A father and son were convicted of conspiracy to defraud the Internal Revenue Service, money laundering and filing a false tax return. Another son, Mohamed Jaafar, previously pleaded guilty to conspiracy to defraud the Internal Revenue Service.
Ali Jaafar, 63, and Yousef Jaafar, 29, were convicted of conspiracy to defraud the IRS, money laundering, and filing a false tax return. The defendants conspired with others to purchase winning lottery tickets from gamblers all over Massachusetts, and presented the tickets to the Massachusetts Lottery Commission as their own and collected the full value of the tickets.
The Jaafars claimed fake gambling losses to offset the claimed winnings, thereby avoiding federal income taxes and receiving tax refunds. The father and sons claimed three winning tickets and filed false tax returns, paying far less than they should have.
The Jaafars cashed over 14,000 lottery tickets and claimed more than $20 million in winnings, officials said. Ali Jaafar was the top lottery ticket holder in Massachusetts in 2019, and his son Mohamed Jaafar was third highest ticket casher.

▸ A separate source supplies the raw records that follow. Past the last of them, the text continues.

(** C4, as the code has it.  When a detection for (region, disease) finds a
    record of that region and disease dated within the last 24 hours, and
    the new severity and transmission rate pass the schema's validators,
    no record is created: that record is replaced, in place, by its merge
    with the detection.  In the merge [activeCases] and [newCases] are the
    maximum of the old value and the rounded new value (the rounded old
    value when the new one is missing or zero), hence never decrease, and
    for a whole non-zero count the maximum of old and new; [severity] is
    the new one unless it is missing or empty; [transmissionRate] is the
    new one unless it is missing or zero; [requiredMedicines] becomes the
    duplicate-free union of both lists when the detection names at least
    one medicine and is left as it was otherwise.  Merging the same
    detection a second time changes nothing.  Two observations of
    influenza in Mumbai with 50 and 80 active cases, three hours apart,
    leave one record with 80 active cases. *)
Theorem C4_merge_within_window
    (now : Z) (region : string) (surgeProbability : Q) (analysis : option string)
    (pandemic : GeminiAnalysis.Detected) (pandemicRecords : list PandemicData.t)
    (w : World.t) (existing : PandemicData.t) :
  PandemicService.findOne
    (PandemicService.isRecent now region (GeminiAnalysis.diseaseName pandemic))
    (World.pandemicData w) = Some existing ->
  PandemicService.validateModified existing (PandemicService.mergeInto existing pandemic)
    = None ->
  let merged := PandemicService.mergeInto existing pandemic in
  let run := PandemicService.reconcileOne now region surgeProbability analysis pandemic
               pandemicRecords w in
  (PandemicData.region existing = region
   /\ GeminiAnalysis.diseaseName pandemic = Some (PandemicData.diseaseName existing)
   /\ (now - 24 * 60 * 60 * 1000 <= PandemicData.date existing)%Z)
  /\ fst run = inr pandemicRecords
  /\ (exists before after,
        World.pandemicData w = before ++ existing :: after
        /\ World.pandemicData (snd run) = before ++ merged :: after)
  /\ List.length (World.pandemicData (snd run)) = List.length (World.pandemicData w)
  /\ PandemicData.activeCases merged
     = Qmax (PandemicData.activeCases existing)
            (Math_round (or_num (GeminiAnalysis.activeCases pandemic)
                                (PandemicData.activeCases existing)))
  /\ PandemicData.newCases merged
     = Qmax (PandemicData.newCases existing)
            (Math_round (or_num (GeminiAnalysis.newCasesLast24h pandemic)
                                (PandemicData.newCases existing)))
  /\ PandemicData.activeCases existing <= PandemicData.activeCases merged
  /\ PandemicData.newCases existing <= PandemicData.newCases merged
  /\ (forall z, GeminiAnalysis.activeCases pandemic = Some (inject_Z z) -> z <> 0%Z ->
        PandemicData.activeCases merged
        = Qmax (PandemicData.activeCases existing) (inject_Z z))
  /\ (forall z, GeminiAnalysis.newCasesLast24h pandemic = Some (inject_Z z) -> z <> 0%Z ->
        PandemicData.newCases merged
        = Qmax (PandemicData.newCases existing) (inject_Z z))
  /\ PandemicData.severity merged
     = or_str (GeminiAnalysis.severity pandemic) (PandemicData.severity existing)
  /\ PandemicData.transmissionRate merged
     = or_num (GeminiAnalysis.transmissionRate pandemic)
              (PandemicData.transmissionRate existing)
  /\ (forall m ms, GeminiAnalysis.requiredMedicines pandemic = Some (m :: ms) ->
        NoDup (PandemicData.requiredMedicines merged)
        /\ forall x, In x (PandemicData.requiredMedicines merged)
                     <-> In x (PandemicData.requiredMedicines existing) \/ In x (m :: ms))
  /\ (GeminiAnalysis.requiredMedicines pandemic = None
      \/ GeminiAnalysis.requiredMedicines pandemic = Some [] ->
      PandemicData.requiredMedicines merged = PandemicData.requiredMedicines existing)
  /\ PandemicService.reconcileOne now region surgeProbability analysis pandemic
       pandemicRecords (snd run) = (inr pandemicRecords, snd run)
  /\ map (fun r => (PandemicData.diseaseName r, PandemicData.activeCases r))
         (World.pandemicData (Scenarios.afterSecond Scenarios.fifty Scenarios.eighty))
     = [("Influenza"%string, 80)].
Proof.
  intros Hfind Hvalid merged run.
  assert (Hrun : run = (inr pandemicRecords,
                        World.setPandemicData
                          (PandemicService.replaceFirst
                             (PandemicService.isRecent now region
                                (GeminiAnalysis.diseaseName pandemic))
                             merged (World.pandemicData w)) w))
    by (apply reconcileOne_update; assumption).
  assert (Hrecent : PandemicService.isRecent now region (GeminiAnalysis.diseaseName pandemic)
                      merged = true).
  { unfold merged. rewrite isRecent_mergeInto. now apply findOne_Some in Hfind. }
  rewrite Hrun. simpl fst. simpl snd.
  split.
  { apply findOne_Some in Hfind. destruct Hfind as [_ Hrec].
    unfold PandemicService.isRecent in Hrec.
    apply andb_true_iff in Hrec. destruct Hrec as [Hrec Hdate].
    apply andb_true_iff in Hrec. destruct Hrec as [Hregion Hname].
    split; [now apply String.eqb_eq|]. split; [|now apply Z.leb_le].
    destruct (GeminiAnalysis.diseaseName pandemic) as [name|]; [|discriminate].
    apply String.eqb_eq in Hname. now subst. }
  split; [reflexivity|]. split.
  { destruct (replaceFirst_others _ merged _ _ Hfind) as (before & after & H1 & H2 & _).
    exists before, after. simpl. auto. }
  split; [simpl; apply replaceFirst_length|].
  split; [reflexivity|]. split; [reflexivity|].
  split; [apply Q.le_max_l|]. split; [apply Q.le_max_l|].
  split.
  { intros z Hz Hnz. simpl. unfold Math_max, or_num. rewrite Hz.
    destruct (Qeq_bool (inject_Z z) 0) eqn:E.
    - apply Qeq_bool_iff in E. unfold Qeq in E. simpl in E. lia.
    - now rewrite Math_round_integer. }
  split.
  { intros z Hz Hnz. simpl. unfold Math_max, or_num. rewrite Hz.
    destruct (Qeq_bool (inject_Z z) 0) eqn:E.
    - apply Qeq_bool_iff in E. unfold Qeq in E. simpl in E. lia.
    - now rewrite Math_round_integer. }
  split; [reflexivity|]. split; [reflexivity|].
  split.
  { intros m ms Hm. simpl. rewrite Hm. split; [apply newSet_NoDup|].
    intro x. rewrite newSet_In, in_app_iff. simpl. tauto. }
  split.
  { intros [Hm|Hm]; simpl; rewrite Hm; reflexivity. }
  split.
  { rewrite reconcileOne_update with (existing := merged).
    - simpl. unfold merged at 1. rewrite mergeInto_idempotent. fold merged.
      rewrite replaceFirst_again by exact Hrecent. reflexivity.
    - simpl. eapply findOne_replaceFirst; eassumption.
    - unfold merged. rewrite mergeInto_idempotent. apply validateModified_same. }
  vm_compute. reflexivity.
Qed.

They received more than $1,200,000 in total tax refunds by claiming other peoples’ lottery tickets as their own.
A federal district court judge imposes sentences based upon the U.S. Sentencing Guidelines and other statutory factors for conspiracy to defraud the Internal Revenue Service, conspiracy to commit money laundering, and filing false tax returns.
Investigators said the Jaafars conspired with others to purchase winning lottery tickets from actual winners for cash, and presented the tickets as their own to the Massachusetts Lottery Commission.
U.S. Attorney Rollins and Joleen Simpson of the Internal Revenue Service’s Criminal Investigations in Boston announced the arrests.